Debate Magazine

The Difference Between the Gun Rights Movement and the Gun Control Movement

Posted on the 15 April 2012 by Mikeb302000
via the New York Times article on the NRA Convention
The families of the victims killed and wounded in the Virginia Tech massacre do not come close to having such clout. For the tragedy’s fifth anniversary next week, they are having a hard time securing meetings with Washington politicians to fix the law that promised a more complete and up-to-date federal list of the mentally ill, who should be barred from buying guns. But two dozen states have submitted fewer than 100 mental health records each when tens of thousands should be entered, according to Mayors Against Illegal Guns, a national gun reform group. Financing to help state reporting efforts was supposed to be $1.1 billion over the last four years, yet Congress appropriated only $51 million. So goes the nation’s utter failure to deal with the gun menace.

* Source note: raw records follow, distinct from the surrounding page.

(* ===== verification/FsDetect.v ===== *)
(** src/src/sys/fs_detect.rs: which file system a path is on. *)

From stdpp Require Import prelude strings.
From Stdlib Require Import ZArith Lia.
From S2P Require Import Prelude Errors Env.

Inductive FsType := Local | Nfs | Cifs | Fuse | Efs | Unknown (f_type : Z).

#[global] Instance FsType_eq_dec : EqDecision FsType.
Proof. solve_decision. Defined.

Definition FsType_is_network (self : FsType) : bool :=
  match self with Nfs | Cifs | Efs => true | _ => false end.

Definition NFS_SUPER_MAGIC : Z := 0x6969.
Definition CIFS_MAGIC : Z := 0xFF534D42.
Definition FUSE_SUPER_MAGIC : Z := 0x65735546.
Definition EFS_SUPER_MAGIC : Z := 0x00414A53.

(** [CString::new]: it refuses a path with a null byte. *)
Definition path_to_cstring (path : Path) : result Path io_error :=
  if existsb (Z.eqb 0) path
  then Err (NewError InvalidInput "path contains null byte")
  else Ok path.

Section Detect.
Context `{TG : Target} {K : Type} `{VMK : !VM K} `{FSK : !FS K}.

(** The [match] on [stat.f_type]. *)
Definition classify_linux (f_type : Z) : FsType :=
  if f_type =? NFS_SUPER_MAGIC then Nfs
  else if f_type =? CIFS_MAGIC then Cifs
  else if f_type =? FUSE_SUPER_MAGIC then Fuse
  else if f_type =? EFS_SUPER_MAGIC then Efs
  else Local.

(** The [match] on the name in [stat.f_fstypename]. *)
Definition classify_macos (fs_name : string) : FsType :=
  if bool_decide (fs_name = "nfs"%string) then Nfs
  else if bool_decide (fs_name ∈ ["smbfs"; "cifs"]%string) then Cifs
  else if bool_decide (fs_name ∈ ["fusefs"; "osxfuse"; "macfuse"]%string) then Fuse
  else if bool_decide (fs_name ∈ ["apfs"; "hfs"; "msdos"; "exfat"; "ufs"; "devfs"]%string) then Local
  else Unknown 0.

Definition detect_linux (c_path : Path) : M K (result FsType io_error) :=
  r ← call (fun k => sys_statfs k c_path);
  let '(ret, stat) := r in
  if negb (ret =? 0) then e ← last_os_error; mret (Err e)
  else mret (Ok (classify_linux (f_type stat))).

Definition detect_macos (c_path : Path) : M K (result FsType io_error) :=
  r ← call (fun k => sys_statfs k c_path);
  let '(ret, stat) := r in
  if negb (ret =? 0) then e ← last_os_error; mret (Err e)
  else mret (Ok (classify_macos (f_fstypename stat))).

Definition FsType_detect (path : Path) : M K (result FsType io_error) :=
  c_path ←? mret (path_to_cstring path);
  if target_linux then detect_linux c_path else detect_macos c_path.
End Detect.

Section Theorems.
Context `{TG : Target} {K : Type} `{VMK : !VM K} `{FSK : !FS K}.

(** The values of [f_type], or the names of [f_fstypename], for which each answer
    is given; [None] is any other value. *)
Definition linux_types (t : FsType) : option (list Z) :=
  match t with
  | Nfs => Some [0x6969]
  | Cifs => Some [0xFF534D42]
  | Fuse => Some [0x65735546]
  | Efs => Some [0x00414A53]
  | Local => None
  | Unknown _ => Some []
  end.

Definition macos_names (t : FsType) : option (list string) :=
  match t with
  | Nfs => Some ["nfs"]
  | Cifs => Some ["smbfs"; "cifs"]
  | Fuse => Some ["fusefs"; "osxfuse"; "macfuse"]
  | Local => Some ["apfs"; "hfs"; "msdos"; "exfat"; "ufs"; "devfs"]
  | Unknown 0 => None
  | Efs | Unknown _ => Some []
  end%string.

Lemma network_kinds t : FsType_is_network t = true <-> t = Nfs \/ t = Cifs \/ t = Efs.
Proof. destruct t; cbn; intuition congruence. Qed.

(** The two tables have no value twice. *)
Lemma linux_once t t' types types' x :
  linux_types t = Some types -> linux_types t' = Some types' -> x ∈ types -> x ∈ types' -> t = t'.
Proof.
  destruct t, t'; intros [= <-] [= <-]; try done;
    rewrite ?list_elem_of_singleton, ?elem_of_nil; intros; done || lia.
Qed.

Lemma macos_once t t' names names' x :
  macos_names t = Some names -> macos_names t' = Some names' -> x ∈ names -> x ∈ names' -> t = t'.
Proof.
  destruct t as [| | | | |[]], t' as [| | | | |[]]; intros [= <-] [= <-]; try done;
    rewrite ?elem_of_cons, ?elem_of_nil; intros; exfalso; intuition congruence.
Qed.

Lemma linux_answer x t' :
  classify_linux x = t' <->
  match linux_types t' with
  | Some types => x ∈ types
  | None => forall t types, linux_types t = Some types -> x ∉ types
  end.
Proof.
  assert (Hc : match linux_types (classify_linux x) with
    | Some types => x ∈ types
    | None => forall t types, linux_types t = Some types -> x ∉ types
    end).
  { unfold classify_linux, NFS_SUPER_MAGIC, CIFS_MAGIC, FUSE_SUPER_MAGIC, EFS_SUPER_MAGIC.
    do 4 (match goal with |- context [x =? ?y] => destruct (Z.eqb_spec x y) as [->|] end;
      [by apply list_elem_of_singleton|]). cbn.
    intros t types. destruct t; intros [= <-]; rewrite ?list_elem_of_singleton, ?elem_of_nil; try done; lia. }
  split; [by intros <-|]. destruct (linux_types (classify_linux x)) as [types|] eqn:E.
  - destruct (linux_types t') as [types'|] eqn:E'; [intros H; by eapply linux_once|]. intros H. by destruct (H _ _ E).
  - destruct (linux_types t') as [types'|] eqn:E'; [intros H; by destruct (Hc _ _ E')|].
    intros _. by destruct (classify_linux x), t'.
Qed.

Lemma macos_answer x t' :
  classify_macos x = t' <->
  match macos_names t' with
  | Some names => x ∈ names
  | None => forall t names, macos_names t = Some names -> x ∉ names
  end.
Proof.
  assert (Hc : match macos_names (classify_macos x) with
    | Some names => x ∈ names
    | None => forall t names, macos_names t = Some names -> x ∉ names
    end).
  { unfold classify_macos. case_bool_decide; [by apply list_elem_of_singleton|]. do 3 (case_bool_decide; [done|]).
    intros t names. destruct t as [| | | | |[]]; intros [= <-]; rewrite ?list_elem_of_singleton, ?elem_of_nil; done || tauto. }
  split; [by intros <-|]. destruct (macos_names (classify_macos x)) as [names|] eqn:E.
  - destruct (macos_names t') as [names'|] eqn:E'; [intros H; by eapply macos_once|]. intros H. by destruct (H _ _ E).
  - destruct (macos_names t') as [names'|] eqn:E'; [intros H; by destruct (Hc _ _ E')|].
    intros _. by destruct (classify_macos x) as [| | | | |[]], t' as [| | | | |[]].
Qed.

(** C39 (functional): what [detect] answers, for every path, answer of
    [statfs] and target. It refuses exactly the paths with a null byte, before
    any system call, and reports the error of a failed [statfs]. Otherwise, on
    Linux, the answer is NFS, CIFS, FUSE or EFS exactly for the magic number of
    each, and [Local] for every other: never [Unknown]. On macOS it is NFS, CIFS,
    FUSE or [Local] exactly for the names of each, and [Unknown] for every other:
    never EFS. A network file system is one that is answered NFS, CIFS or EFS. *)
Theorem detect_result path (k : K) :
  if existsb (Z.eqb 0) path then
    FsType_detect path k = Done (Err (NewError InvalidInput "path contains null byte")) k
  else
    let '(k', (ret, stat)) := sys_statfs k path in
    if ret =? 0 then exists t, FsType_detect path k = Done (Ok t) k' /\
      (FsType_is_network t = true <-> t = Nfs \/ t = Cifs \/ t = Efs) /\
      forall t', t = t' <->
        if target_linux then
          match linux_types t' with
          | Some types => f_type stat ∈ types
          | None => forall t types, linux_types t = Some types -> f_type stat ∉ types
          end
        else
          match macos_names t' with
          | Some names => f_fstypename stat ∈ names
          | None => forall t names, macos_names t = Some names -> f_fstypename stat ∉ names
          end
    else FsType_detect path k = Done (Err (OsError (errno k'))) k'.
Proof.
  unfold FsType_detect, path_to_cstring. destruct (existsb _ path); [done|].
  rewrite try_bind_eq, mret_eq. cbv beta iota. unfold detect_linux, detect_macos, last_os_error.
  destruct (sys_statfs k path) as [k' [ret stat]] eqn:E.
  destruct target_linux; rewrite bind_eq, call_eq, E; cbv beta iota;
    (destruct (ret =? 0); [|done]); cbn [negb]; eexists; (split; [done|]); (split; [by apply network_kinds|]); intros t'.
  - apply linux_answer.
  - apply macos_answer.
Qed.
End Theorems.
(** The scenario once its mapping is open. *)
Lemma prefetch_body_ends sc es n path self p :
  sysconf_pagesize * 4 < usize_modulus -> sc_events sc = es ++ rounds n -> (32 <= n)%nat ->
  mapping_ok (MkMenv p self tt) -> poisoned self = false ->
  ends killed (fun code _ => exits code)
    (holding self (
      n ← umul sysconf_pagesize 4;
      result ← prefetch_with_timeout (sc_worker sc) (sc_events sc) 0 n (5 * 10 ^ 9);
      on_proc (
        _ ← remove_file path;
        match result with
        | Ok _ => exit_with false "prefetch_ok" 0
        | Err e => msg ← shown fmt_duration fmt_io e; exit_with true ("unexpected error: " +:+ msg) 1
        end)) p).
Proof.
  intros Hps Hes Hn Hm Hpo. pose proof page_pos as Hpage.
  apply holding_ends; [done|]. rewrite bind_eq, umul_ok by lia. cbv beta iota.
  assert (Hc : probe_count sysconf_pagesize (sysconf_pagesize * 4) = 4%nat).
  { pose proof (probe_count_spec sysconf_pagesize (proj1 Hpage) (sysconf_pagesize * 4)) as Hc.
    assert (0 <= sysconf_pagesize * 4) by lia. nia. }
  eapply ends_bind; [apply (prefetch_held sc es n); [done..|lia|done|rewrite Hc; lia]|].
  intros r m [Hs Hr]. apply on_proc_ends.
  eapply ends_bind with (R := fun _ p' => exists k, p' = set_os k (m_proc m)).
  { apply remove_ends. intros k. by exists k. }
  intros _ ? [k ->].
  assert (Hs' : same_mapping (MkMenv p self tt) (MkMenv (set_os k (m_proc m)) (m_self m) (m_user m))).
  { eapply same_trans; [exact Hs|]. apply same_os, Hs. }
  destruct r as [u|e]; [apply (held_exit _ _ _ _ _ _ Hs'); by left|].
  by apply (held_error _ _ e _ _ Hs').
Qed.
(** * Indicator enrichment and simulated live feed of the charting view

    A shallow embedding of the charting component's algorithmic core:
    [enrichDataWithIndicators] (SMA(20) and Wilder RSI(14)), the updater
    that the live stream runs on every tick (sliding window of 100), and
    the [MockWebSocket] class with its two timers.

    JavaScript numbers are IEEE 754 binary64 values; they are modelled by
    Rocq's primitive floats, whose operations are the same correctly
    rounded binary64 operations.  Objects live in a store and are named by
    references, so that sharing and mutation are visible. *)

From Stdlib Require Import ZArith Floats String Ascii List Lia.
From stdpp Require Import base option list gmap strings pretty.

Set Warnings "-inexact-float".

(** ** JavaScript numbers *)

Module JsNumber.

Local Open Scope Z_scope.

Definition NaN : float := PrimFloat.nan.

(** [x === y] on two numbers. *)
Definition strict_eq (x y : float) : bool := PrimFloat.eqb x y.
(** [x > y] and [x < y]. *)
Definition gt (x y : float) : bool := PrimFloat.ltb y x.
Definition lt (x y : float) : bool := PrimFloat.ltb x y.

Definition isNaN (x : float) : bool := PrimFloat.is_nan x.

(** The binary64 value nearest to the integer [n]. *)
Definition of_Z (n : Z) : float :=
  SF2Prim (binary_normalize prec emax n 0 false).

(** The binary64 value nearest to [(-1)^neg * m / d], for [m, d > 0]. *)
Definition of_ratio (neg : bool) (m d : positive) : float :=
  SF2Prim (SFdiv prec emax (S754_finite neg m 0) (S754_finite false d 0)).

(** The binary64 value nearest to [(-1)^neg * m * 10^e]. *)
Definition of_decimal (neg : bool) (m : Z) (e : Z) : float :=
  match m with
  | Zpos p =>
      if 0 <=? e
      then of_Z ((if neg then -1 else 1) * (m * 10 ^ e))
      else of_ratio neg p (Z.to_pos (10 ^ (- e)))
  | _ => if neg then (-0)%float else 0%float
  end.

(** [Number(x.toFixed(2))]: [toFixed] writes the decimal numeral of the
    integer [n] nearest to [|x| * 100] (the larger one on a tie) with the
    point before its last two digits, and [Number] reads that numeral
    back as the nearest binary64 value.  Non-finite numbers print as
    their names and numbers of magnitude at least 10^21 print in the
    round-tripping shortest form, so both read back unchanged. *)
Definition toFixed2 (x : float) : float :=
  match Prim2SF x with
  | S754_nan => NaN
  | S754_infinity _ => x
  | S754_zero _ => 0%float
  | S754_finite s m e =>
      if PrimFloat.leb 1e21%float (PrimFloat.abs x) then x
      else
        let n :=
          if 0 <=? e then Zpos m * 2 ^ e * 100
          else (Zpos m * 200 + 2 ^ (- e)) / 2 ^ (1 - e) in
        match n with
        | Zpos p => of_ratio s p 100
        | _ => if s then (-0)%float else 0%float
        end
  end.

End JsNumber.

(** ** Primitive values and the conversions the component applies *)

Inductive prim : Type :=
| PUndefined
| PNull
| PBool (b : bool)
| PNum (x : float)
| PStr (s : string).

Module StringToNumber.

Local Open Scope Z_scope.

(** ECMAScript's StringToNumber on byte strings: white space is trimmed,
    the empty string is [0], then an optionally signed decimal literal
    (digits, fraction, exponent), [Infinity], or an unsigned binary,
    octal or hexadecimal integer literal; anything else is [NaN]. *)

Definition is_space (c : ascii) : bool :=
  let n := nat_of_ascii c in
  (Nat.leb 9 n && Nat.leb n 13) || Nat.eqb n 32.

Fixpoint skip_space (cs : list ascii) : list ascii :=
  match cs with
  | c :: cs' => if is_space c then skip_space cs' else cs
  | [] => []
  end.

Definition trim (cs : list ascii) : list ascii :=
  rev (skip_space (rev (skip_space cs))).

Definition digit (base : Z) (c : ascii) : option Z :=
  let n := Z.of_nat (nat_of_ascii c) in
  let d :=
    if (48 <=? n) && (n <=? 57) then n - 48
    else if (97 <=? n) && (n <=? 102) then n - 87
    else if (65 <=? n) && (n <=? 70) then n - 55
    else 99 in
  if d <? base then Some d else None.

(** Reads the longest prefix of digits: the number read so far, how many
    digits were read, and the rest of the input. *)
Fixpoint digits (base : Z) (cs : list ascii) (acc : Z) (count : Z)
  : Z * Z * list ascii :=
  match cs with
  | c :: cs' =>
      match digit base c with
      | Some d => digits base cs' (acc * base + d) (count + 1)
      | None => (acc, count, cs)
      end
  | [] => (acc, count, [])
  end.

Definition is_char (c : ascii) (n : nat) : bool := Nat.eqb (nat_of_ascii c) n.

(** Exponent part: [e] or [E], an optional sign, at least one digit. *)
Definition exponent (cs : list ascii) : option Z :=
  match cs with
  | [] => Some 0
  | c :: cs' =>
      if is_char c 101 || is_char c 69 then
        let '(neg, ds) :=
          match cs' with
          | s :: r =>
              if is_char s 45 then (true, r)
              else if is_char s 43 then (false, r) else (false, cs')
          | [] => (false, cs')
          end in
        match digits 10 ds 0 0 with
        | (n, k, []) => if 0 <? k then Some (if neg then - n else n) else None
        | _ => None
        end
      else None
  end.

Definition unsigned_decimal (neg : bool) (cs : list ascii) : float :=
  if String.eqb (string_of_list_ascii cs) "Infinity"
  then (if neg then PrimFloat.neg_infinity else PrimFloat.infinity)
  else
    let '(ip, ik, r1) := digits 10 cs 0 0 in
    let '(m, fk, r2) :=
      match r1 with
      | c :: r => if is_char c 46 then digits 10 r ip 0 else (ip, 0, r1)
      | [] => (ip, 0, r1)
      end in
    let dot_only := match r1 with c :: _ => is_char c 46 | [] => false end in
    if (ik =? 0) && ((fk =? 0) || negb dot_only) then JsNumber.NaN
    else
      match exponent r2 with
      | Some e => JsNumber.of_decimal neg m (e - fk)
      | None => JsNumber.NaN
      end.

Definition radix_literal (cs : list ascii) : option float :=
  match cs with
  | z :: x :: ds =>
      let base :=
        if is_char x 120 || is_char x 88 then 16
        else if is_char x 111 || is_char x 79 then 8
        else if is_char x 98 || is_char x 66 then 2 else 0 in
      if is_char z 48 && (0 <? base) then
        match digits base ds 0 0 with
        | (n, k, []) => if 0 <? k then Some (JsNumber.of_Z n) else Some JsNumber.NaN
        | _ => Some JsNumber.NaN
        end
      else None
  | _ => None
  end.
(** Whatever the document, the translation changes at most the author
    entries, by giving the first entries their default order; the events it
    returns carry the agents it was given, and all entries then have their
    default order. *)
Lemma update_submission_ends (fields : list string) (u cl : Agent) (p : option Agent)
    (d : dict) :
  ends (_update_submission fields u cl p) d
    (fun d' => exists k, d' = default_orders_upto k d)
    (fun events d' => carry (mkAgents u cl p) events /\ d' = default_orders d).
Proof.
  set (a := mkAgents u cl p).
  assert (HR : exists k, d = default_orders_upto k d).
  { exists 0. by rewrite default_orders_upto_0. }
  unfold _update_submission. fold a. apply ends_read.
  apply ends_bind with (P := carry a); [|done|intros ev1 H1].
  { destruct (d !! "submitter_is_author"); apply keeps_ret; eauto with agents. }
  apply ends_bind with (P := carry a); [|done|intros ev2 H2].
  { destruct (d !! "license"); [|by apply keeps_ret].
    apply keeps_lift_bind; intros name _. apply keeps_lift_bind; intros uri _.
    apply keeps_ret; eauto with agents. }
  apply ends_bind with (P := carry a); [|done|intros ev3 H3].
  { destruct (d !! "submitter_accepts_policy") as [v|]; [|by apply keeps_ret].
    destruct (py_bool v); apply keeps_ret; eauto with agents. }
  apply ends_bind with (P := carry a); [|done|intros ev4 H4].
  { destruct (d !! "primary_classification"); [|by apply keeps_ret].
    apply keeps_lift_bind; intros category _. apply keeps_ret; eauto with agents. }
  apply ends_lift_bind; [done|intros secondary _].
  apply ends_bind with (P := carry a); [|done|intros ev5 H5].
  { apply keeps_for_each; [|done]. intros acc x Hacc. unfold secondary_step.
    apply keeps_lift_bind; intros category _. apply keeps_ret; eauto with agents. }
  destruct (d !! "metadata") as [md|] eqn:Hmd.
  2: { apply ends_ret; [done|]. split; [done|].
       unfold default_orders. by rewrite Hmd. }
  apply ends_bind with (P := fun _ => True); [|done|intros metadata _].
  { apply keeps_for_each; [|done]. intros acc key _. unfold metadata_step.
    apply keeps_lift_bind; intros present _. destruct (negb present).
    - by apply keeps_ret.
    - apply keeps_lift_bind; intros v _. by apply keeps_ret. }
  apply ends_lift_bind; [done|intros has_authors Hhas].
  destruct has_authors.
  2: { apply ends_ret; [done|]. split; [eauto with agents|].
       unfold default_orders. rewrite Hmd.
       destruct md as [| | | | | |m]; try done. cbn in Hhas.
       injection Hhas as Hhas. apply bool_decide_eq_false in Hhas.
       destruct (m !! "authors") as [x|] eqn:Hx; [|done].
       exfalso. apply Hhas. eauto. }
  apply ends_lift_bind; [done|intros aus Haus].
  destruct md as [| | | | | |m]; try done. cbn in Haus.
  destruct (m !! "authors") as [x|] eqn:Hx; [|done]. injection Haus as ->.
  apply ends_lift_bind; [done|intros items Hitems].
  unfold ends. rewrite bind_run.
  destruct aus as [| | | | s | aus | keys]; try done; cbn in Hitems;
    injection Hitems as <-.
  - strings_only Hmd Hx.
  - destruct (authors_loop_spec aus 0 [] d m aus Hmd Hx eq_refl)
      as (k & Hk & Hsnd & Hfst).
    destruct (authors_loop 0 aus [] d) as [[authors|e] d'] eqn:Hloop;
      cbn [fst snd] in Hsnd, Hfst; cbn [mret M_ret fst snd].
    + destruct (Hfst authors eq_refl) as (-> & _ & _).
      assert (Hd' : d' = default_orders d).
      { rewrite Hsnd. unfold default_orders. rewrite Hmd, Hx.
        rewrite firstn_all, skipn_all, app_nil_r. done. }
      split; [exists (length aus); by rewrite (default_orders_upto_all _ _ _ Hmd Hx)|].
      intros events [= <-]. split; [|done]. eauto with agents.
    + split; [|intros events; discriminate].
      exists k. rewrite Hsnd. unfold default_orders_upto. rewrite Hmd, Hx. done.
  - strings_only Hmd Hx.
Qed.

(** ** Conforming documents *)

Lemma has_key_inv (key : string) (v : value) :
  has_key key v = true ->
  exists d x, v = VDict d /\ d !! key = Some x /\ item v key = x.
Proof.
  destruct v as [| | | | | |d]; try done. cbn.
  intros [x Hx]%bool_decide_eq_true. exists d, x. unfold item. cbn. by rewrite Hx.
Qed.

Lemma stage_eq {B : Type} (o : option value) (acc : list Event)
    (g : value -> M (list Event)) (es : value -> list Event)
    (f : list Event -> M B) (d : dict) :
  (forall v, o = Some v -> g v d = (Return (acc ++ es v), d)) ->
  (match o with Some v => g v | None => mret acc end ≫= f) d
  = f (acc ++ match o with Some v => es v | None => [] end) d.
Proof.
  intros Hg. rewrite bind_run. destruct o as [v|].
  - by rewrite (Hg v eq_refl).
  - cbn. by rewrite app_nil_r.
Qed.

Lemma for_each_secondary (a : Agents) (l : list value) (d : dict) :
  forallb (has_key "category") l = true ->
  forall acc,
    for_each (secondary_step a) acc l d
    = (Return (acc ++ ((fun c => AddSecondaryClassification a (item c "category")) <$> l)), d).
Proof.
  induction l as [|c l IH]; intros Hl acc; cbn [for_each].
  - cbn. by rewrite app_nil_r.
  - cbn [forallb] in Hl. apply andb_prop in Hl as [Hc Hl].
    destruct (has_key_inv _ _ Hc) as (m & x & -> & Hx & Hitem).
    rewrite bind_run. unfold secondary_step at 1. rewrite bind_lift. cbn [py_getitem].
    rewrite Hx. cbn [mret M_ret]. rewrite (IH Hl). rewrite fmap_cons, Hitem.
    by rewrite <- app_assoc.
Qed.

Lemma for_each_metadata (m : dict) (fields : list string) (d : dict) :
  forall acc,
    for_each (metadata_step (VDict m)) acc fields d
    = (Return (acc ++ omap (fun key => pair key <$> m !! key) fields), d).
Proof.
  induction fields as [|key fields IH]; intros acc; cbn [for_each].
  - cbn. by rewrite app_nil_r.
  - rewrite bind_run. unfold metadata_step at 1. rewrite bind_lift.
    cbn [py_in py_getitem]. unfold omap. cbn [list_omap]. fold (@omap list _).
    destruct (m !! key) as [v|] eqn:Hv.
    + rewrite bool_decide_true by eauto. cbn [negb]. rewrite bind_lift.
      cbn [mret M_ret fmap option_fmap option_map]. rewrite IH. by rewrite <- app_assoc.
    + rewrite bool_decide_false by (intros [? ?]; congruence). cbn [negb mret M_ret].
      by rewrite IH.
Qed.

(** On a conforming document the translation returns the events of the
    rules and leaves the document with all default orders written. *)
Lemma update_submission_conforming (fields : list string) (u cl : Agent)
    (p : option Agent) (d : dict) :
  conforms d = true ->
  _update_submission fields u cl p d
  = (Return (compile_rules fields (mkAgents u cl p) d), default_orders d).
Proof.
  intros H. unfold conforms in H.
  apply andb_prop in H as [H Hmeta]. apply andb_prop in H as [H Hsec].
  apply andb_prop in H as [Hlic Hprim].
  unfold _update_submission, compile_rules. set (a := mkAgents u cl p).
  rewrite bind_run. cbn [read]. cbv zeta.
  rewrite stage_eq with (es := fun v => [AssertAuthorship a v]) by done.
  rewrite stage_eq
    with (es := fun license => [SelectLicense a (item license "name") (item license "uri")]).
  2: { intros lic Hl. rewrite Hl in Hlic.
       destruct (has_key_inv _ _ Hlic) as (m & x & -> & Hx & Hitem).
       rewrite !bind_lift. cbn [py_get py_getitem]. rewrite Hx, <- Hitem. done. }
  rewrite stage_eq with (es := fun v => if py_bool v then [AcceptPolicy a] else []).
  2: { intros v _. destruct (py_bool v); [done|]. cbn. by rewrite app_nil_r. }
  rewrite stage_eq
    with (es := fun primary => [SetPrimaryClassification a (item primary "category")]).
  2: { intros pc Hp. rewrite Hp in Hprim.
       destruct (has_key_inv _ _ Hprim) as (m & x & -> & Hx & Hitem).
       rewrite !bind_lift. cbn [py_getitem]. rewrite Hx, <- Hitem. done. }
  rewrite bind_lift.
  assert (Hiter : py_iter (default (VList []) (d !! "secondary_classification"))
                  = Return (list_of (default (VList []) (d !! "secondary_classification")))
                  /\ forallb (has_key "category")
                       (list_of (default (VList []) (d !! "secondary_classification"))) = true).
  { destruct (d !! "secondary_classification") as [[| | | | |l|]|]; done. }
  destruct Hiter as [-> Hall]. rewrite bind_run, (for_each_secondary _ _ _ Hall).
  destruct (d !! "metadata") as [[| | | | | |md]|] eqn:Hmd; try done.
  2: { cbn [mret M_ret]. unfold default_orders. rewrite Hmd.
       by rewrite <- !app_assoc, app_nil_r. }
  rewrite bind_run, for_each_metadata. rewrite bind_lift. cbn [py_in dict_of app].
  destruct (md !! "authors") as [[| | | | |aus|]|] eqn:Haus; try done.
  2: { rewrite bool_decide_false by (intros [? ?]; congruence).
       cbn [mret M_ret]. unfold default_orders. rewrite Hmd, Haus.
       by rewrite <- !app_assoc. }
  rewrite bool_decide_true by eauto.
  rewrite bind_lift. cbn [py_getitem]. rewrite Haus.
  rewrite bind_lift. cbn [py_iter list_of]. rewrite bind_run.
  destruct (authors_loop_spec aus 0 [] d md aus Hmd Haus eq_refl) as (k & Hk & Hsnd & Hfst).
  destruct (authors_loop_returns aus Hmeta 0 [] d) as (authors & Hret).
  destruct (Hfst authors Hret) as (-> & _ & ->).
  destruct (authors_loop 0 aus [] d) as [o d'] eqn:Hloop.
  cbn [fst snd] in Hsnd, Hret. subst o. unfold mret, M_ret. f_equal.
  - f_equal. by rewrite <- !app_assoc.
  - rewrite Hsnd. unfold default_orders. rewrite Hmd, Haus.
    by rewrite firstn_all, skipn_all, app_nil_r.
Qed.

(** ** The controllers, case by case *)

Lemma create_submission_run (env : Env) (data : dict) (headers : gmap string string)
    (user_data client_data : dict) (token : string) :
  create_submission env data headers user_data client_data token []
  = let t0 := [Logged (Debug "Received request to create submission")] in
    match _get_agents headers user_data client_data with
    | Raise e => (Raise e, t0)
    | Return (u, c, p) =>
        let t1 := t0 ++ [Logged (DebugAgents u c p)] in
        match fst (_update_submission (FIELDS env) u c p data) with
        | Raise e => create_submission_except e t1
        | Return new_events =>
            let events := CreateSubmission (mkAgents u c p) :: new_events in
            let t2 := t1 ++ [Saved events None] in
            match save env events None with
            | Stored submission _ =>
                (Return (to_dict submission, HTTP_201_CREATED,
                         {[ "Location" :=
                              url_for env "submission.get_submission"
                                [("submission_id", UrlValue (submission_id submission))] ]}),
                 t2)
            | Failed e => create_submission_except (FromStore e) t2
            end
        end
    end.
Proof.
  unfold create_submission. cbv zeta.
  unfold mbind, C_bind, logger_debug, emit, pure_outcome, try_except, ev_save.
  cbn [app].
  destruct (_get_agents headers user_data client_data) as [[[u c] p]|e]; [|done].
  destruct (fst (_update_submission (FIELDS env) u c p data)) as [new_events|e].
  - cbn [app]. destruct (save env _ None) as [submission events|[[] ty text]]; done.
  - destruct e as [| | |[[] ty text]| | |]; done.
Qed.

Why do you think there's such a discrepancy between the power of the gun lobby and the gun control movement? Wouldn't you think that the million or so people affected each year by gun violence, that's the friends and family of gun-shot victims, would raise their voices against the dangerous expansion of gun rights? Over the last ten years there would have been 10 million people directly affected by it. Where are they? Why are those who do raise their voices so outnumbered by the gun-rights advocates?
Here's my theory. Indirect victims of gun violence, spouses, children, friends and loved ones, usually do not unite with others in the movement to stop that violence. Theirs is a lonely world of pain and loss. They suffer silently.
The gun-rights movement, on the other hand, is a natural magnet for enthusiastic gun owners. It provides the perfect justification through numbers for activities and behaviors that would otherwise be difficult to justify. It's got that perfect combination of resisting the impending tyranny of the government, a danger that exists only in their minds, and fighting tooth and nail against the "gun-grabbers," who in reality are the powerless ones themselves.
All this resistance feeds into their fantasies about being the underdogs in a cataclysmic battle of the titans. Depending on the personality type, some gun owners imagine glorious triumph over the enemy, these are the truly delusional ones, others picture themselves going down in a blaze of glory. I call that mania "grandiose victimism."
There's much more. There's the flag-waving pseudo-patriotism of the 2nd Amendment distortions and bastardizations. There's the god-given-rights angle, which combines that peculiar right-wing Christianity unique to the US with guns. And, of course, there's the empowering that comes with gun use and ownership. This is perhaps the single most active motivator in the entire gun-rights movement. Fearful, insecure men, find a type of delusional power and safety in guns.
How could the gun control movement, which is grounded in common sense and reason, compete with all that?